When a RaceTrac project wanted to build in the town of Oakland eight years ago, the applicant and principles couldn’t get onboard with the town’s Gateway Corridor Overlay guidelines, which are strictly written and leave little room for negotiation.
RaceTrac is back, trying once again to bring its market and service station to Oakland.
The gateway design rules apply to West Colonial Drive, where RaceTrac wants to build on a 16-acre tract of land at the intersection with Remington Road. Criteria include building placement, design considerations and allowed uses.

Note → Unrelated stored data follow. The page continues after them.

(** C14: however the CPUs and their interrupts interleave inside [acquire] and
    [release], two CPUs never hold the same lock, the code an interrupt
    handler interrupted holds none, interrupts are off on a CPU that holds a
    lock, and they are on again on a CPU that runs outside lock routines and
    interrupt handlers and holds none. *)
Theorem spinlock_mutex ids s :
  NoDup ids -> rtc (sp_step ids) (sp_init ids) s ->
  forall c id, ids !! c = Some id ->
    (forall l d, l ∈ f_held (p_top s c) -> (d < length ids)%nat -> l ∈ f_held (p_top s d) -> c = d) /\
    Forall (fun f => f_held f = []) (p_under s c) /\
    (f_held (p_top s c) <> [] -> m_if (p_mach s) id = false) /\
    (f_held (p_top s c) = [] -> f_pc (p_top s c) = POut -> p_under s c = [] -> m_if (p_mach s) id = true).
Proof.
  intros Hn Hr c id Hc. pose proof (sp_inv_reachable ids Hn s Hr) as Hs.
  pose proof (si_cpu _ _ Hs c id Hc) as [_ Hif _ _ _ Hu _]. split_and!.
  - intros l d Hl Hd Hl'. apply (li_excl _ _ _ _ (si_lock _ _ Hs l)); [by eapply lookup_lt_Some|done|by left|by left].
  - eapply Forall_impl; [exact Hu|]. by intros f [? _].
  - intros Hne. destruct (p_top s c) as [held p] eqn:Ht. eapply (inv_if_off ids s c id held p); try done.
    left. simpl in Hne. destruct held; [done|]. destruct p; simpl; lia.
  - intros H1 H2 H3. by rewrite Hif, H1, H2, H3.
Qed.
Lemma round_up a : 0 <= a -> a + PGSIZE <= 2 ^ 32 ->
  PGROUNDUP a mod PGSIZE = 0 /\ a <= PGROUNDUP a < a + PGSIZE.
Proof.
  intros H0 H1. unfold PGROUNDUP. change (Z.land ?x _) with (PGROUNDDOWN x). rewrite round_down.
  rewrite u32_small by (unfold PGSIZE in *; lia). unfold PGSIZE in *.
  set (x := a + 4096 - 1). pose proof (Z.div_mod x 4096 ltac:(lia)). pose proof (Z.mod_pos_bound x 4096 ltac:(lia)).
  split; [|unfold x in *; lia]. replace (x - x mod 4096) with (4096 * (x / 4096)) by lia. rewrite Z.mul_comm. apply Z.mod_mul. lia.
Qed.

(** All whole pages of [[vstart, vend)]. *)
Definition pages_between (vstart vend : Z) : gset Z :=
  range_pages (PGROUNDUP vstart) (Z.to_nat ((vend - PGROUNDUP vstart) / PGSIZE)).

Lemma wp_freerange vstart vend s F (Q : () -> kst -> Prop) :
  kst_rep id kend s F -> kend <= vstart <= vend -> PGROUNDUP vstart <= vend <= KERNBASE + PHYSTOP ->
  pages_between vstart vend ## F ->
  (forall s', kst_rep id kend s' (pages_between vstart vend ∪ F) -> k_use_lock s' = k_use_lock s -> Q () s') ->
  wp (freerange id pcs kend vstart vend) s Q.
Proof.
  intros Hs Hk Hv Hd HQ. unfold freerange. pose proof kend_ok.
  assert (Hr : PGROUNDUP vstart mod PGSIZE = 0 /\ vstart <= PGROUNDUP vstart < vstart + PGSIZE).
  { apply round_up; unfold KERNBASE, PHYSTOP, PGSIZE in *; lia. }
  pose proof (Z.div_mod (vend - PGROUNDUP vstart) PGSIZE ltac:(done)).
  pose proof (Z.mod_pos_bound (vend - PGROUNDUP vstart) PGSIZE ltac:(done)).
  assert (0 <= (vend - PGROUNDUP vstart) / PGSIZE <= vend / PGSIZE).
  { split; [apply Z.div_pos; [lia|done]|]. apply Z.div_le_mono; [done|]. unfold KERNBASE in *. lia. }
  eapply wp_freerange_loop; [exact Hs|apply Hr| | | | |exact Hd|exact HQ]. all: try lia. rewrite Z2Nat.id by lia.
  unfold PGSIZE in *. lia.
Qed.
End impl.


(** The allocator keeps its promises to its clients. *)
#[refine] Definition kst_layer (id : Z) (pcs : list Z) (kend : Z) (Hk : KERNBASE <= kend < KERNBASE + PHYSTOP) (Hp : KERNBASE < kend) :
    @PageLayer kst (kst_ops id pcs kend) :=
  @Build_PageLayer kst (kst_ops id pcs kend) kend Hk Hp (kst_rep id kend) _ _ _ _ _ _ _.
Proof.
  - intros s F p Hs. apply (kr_pages _ _ _ _ Hs).
  - intros s F Hs. apply (kr_bytes _ _ _ _ Hs).
  - intros s F Q. by apply wp_kalloc.
  - intros s F v Q Hs Hv Hn HQ. apply (wp_kfree id pcs kend Hk s F); try done. intros s' H1 H2 _ _. by apply HQ.
  - intros s F v Hs Hr Hv. cbn. unfold kfree. destruct (_ || _) eqn:E; [done|]. by apply kfree_guard in E.
  - done.
  - intros s F m. by apply rep_mem.
Defined.

(** [kalloc] returns a page of the free list, which is then no longer free,
    or 0 exactly when no page is free; it changes no byte of memory. *)
Theorem kalloc_correct id pcs kend s F :
  KERNBASE <= kend < KERNBASE + PHYSTOP -> kst_rep id kend s F ->
  exists r s', kalloc id pcs s = Ok r s' /\ k_mem s' = k_mem s /\
    (r = 0 /\ F = ∅ /\ kst_rep id kend s' ∅ \/ r ∈ F /\ page_ok kend r /\ kst_rep id kend s' (F ∖ {[r]})).
Proof.
  intros Hk Hs. apply (wp_elim (kalloc id pcs) s (fun r s' => k_mem s' = k_mem s /\
    (r = 0 /\ F = ∅ /\ kst_rep id kend s' ∅ \/ r ∈ F /\ page_ok kend r /\ kst_rep id kend s' (F ∖ {[r]})))).
  apply (wp_kalloc id pcs kend Hk s F _ Hs).
  - intros -> s' Hs' Hm. split; [done|]. left. done.
  - intros r s' Hr Hs' Hm. split; [done|]. right. split_and!; try done. by apply (kr_pages _ _ _ _ Hs).
Qed.

(** [kfree] of a page that is not free puts it on the free list, fills it
    with junk behind the link and touches no other byte; of an address that is
    not a page of physical memory above the kernel it panics. *)
Theorem kfree_correct id pcs kend s F v :
  KERNBASE <= kend < KERNBASE + PHYSTOP -> kst_rep id kend s F -> 0 <= v < 2 ^ 32 -> v ∉ F ->
  if decide (page_ok kend v) then
    exists s', kfree id pcs kend v s = Ok () s' /\ kst_rep id kend s' ({[v]} ∪ F) /\
      (forall a, ~ in_page v a -> k_mem s' a = k_mem s a) /\ (forall a, v + 4 <= a < v + PGSIZE -> k_mem s' a = 1)
  else kfree id pcs kend v s = Panic "kfree".
Proof.
  intros Hk Hs Hv Hn. destruct (decide (page_ok kend v)) as [Hp|Hp].
  - assert (H : wp (kfree id pcs kend v) s (fun _ s' => kst_rep id kend s' ({[v]} ∪ F) /\
      (forall a, ~ in_page v a -> k_mem s' a = k_mem s a) /\ (forall a, v + 4 <= a < v + PGSIZE -> k_mem s' a = 1)))
      by (apply (wp_kfree id pcs kend Hk s F); eauto).
    apply wp_elim in H as ([] & s' & Hrun & H). by exists s'.
  - unfold kfree. destruct (_ || _) eqn:E; [done|]. by apply kfree_guard in E.
Qed.

Definition boot_kst (ids : list Z) : kst := mk_kst (p_mach (sp_init ids)) true 0 (fun _ => 0).

Lemma boot_cli ids id : NoDup ids -> id ∈ ids -> cli_ok id (p_mach (sp_init ids)).
Proof.
  intros Hn [c Hc]%list_elem_of_lookup. exists c, (mk_cpu id 0 false). split_and!; [|done|done].
  split; [|simpl; by rewrite list_lookup_fmap, Hc]. apply find_idx_Some. split.
  - exists (mk_cpu id 0 false). simpl. rewrite list_lookup_fmap, Hc. split; [done|]. apply Z.eqb_refl.
  - intros j y Hj. simpl. rewrite list_lookup_fmap. intros (k & Hk & ->)%fmap_Some. apply Z.eqb_neq. simpl.
    intros ->. pose proof (NoDup_lookup ids j c id Hn Hk Hc). lia.
Qed.

Lemma split_pages lo mid top :
  PGROUNDUP lo mod PGSIZE = 0 -> mid mod PGSIZE = 0 -> PGROUNDUP mid = mid -> PGROUNDUP lo <= mid <= top ->
  pages_between lo top = pages_between lo mid ∪ pages_between mid top /\ pages_between lo mid ## pages_between mid top.
Proof.
  intros Hlo Hm Em Hr. unfold pages_between. rewrite Em. unfold PGSIZE in *.
  pose proof (Z.div_mod (PGROUNDUP lo) 4096 ltac:(lia)). pose proof (Z.div_mod mid 4096 ltac:(lia)).
  set (a := PGROUNDUP lo / 4096) in *. set (b := mid / 4096) in *.
  assert (E1 : (mid - PGROUNDUP lo) / 4096 = b - a).
  { replace (mid - PGROUNDUP lo) with ((b - a) * 4096) by lia. apply Z.div_mul. lia. }
  assert (E2 : (top - PGROUNDUP lo) / 4096 = (b - a) + (top - mid) / 4096).
  { replace (top - PGROUNDUP lo) with ((b - a) * 4096 + (top - mid)) by lia. rewrite Z.div_add_l by lia. done. }
  assert (0 <= (top - mid) / 4096) by (apply Z.div_pos; lia).
  rewrite E1, E2, Z2Nat.inj_add by lia. split.
  - rewrite range_pages_app. do 2 f_equal. unfold PGSIZE. lia.
  - intros q (i & Hi & Ei)%elem_range_pages (j & Hj & Ej)%elem_range_pages. unfold PGSIZE in *. lia.
Qed.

RaceTrac representatives attended the Nov. 28 Oakland Town Commission meeting to discuss the minute details that appeared to be stalling town approval.
The client is proposing a Planned-Unit Development consisting of six nonresidential lots, eight buildings and 50,000 square feet of floor area.
RaceTrac properties typically include a single, large, red canopy and service island; diamond-shaped columns by the gas pumps; brick-and-stone buildings; and a 175-square-foot roadside sign out front. This is essentially what was originally proposed.
Town of Oakland design guidelines call for two shorter canopies, squared-off columns, all-brick buildings and a 48-square-foot monument sign.
Another issue is the architecture on the main building. The town had recommended four different traditional architectural options and several awning options.
Mayor Kathy Stark was adamant that the building have a more historical look and even went so far as to say she would allow the canopies on West Colonial if the applicant would agree to a historic building and smaller sign.
In a memo to the commission from Town Manager Dennis Foltz, he wrote: “Not only is this the seminal commercial development utilizing the new Gateway Corridor criteria — and, thus, sets a design standard that will assist in future development along (State Road) 50 — it also sends a message to developers and residents that the town of Oakland means business and that it intends to maintain the character of our town and protect the residents’s desire to not be ‘anywhere USA.’”
The commission tabled its vote on the first reading of the ordinance until Dec. 12 to allow the applicant and town designer, Michael Morrissey, to find an agreeable design solution.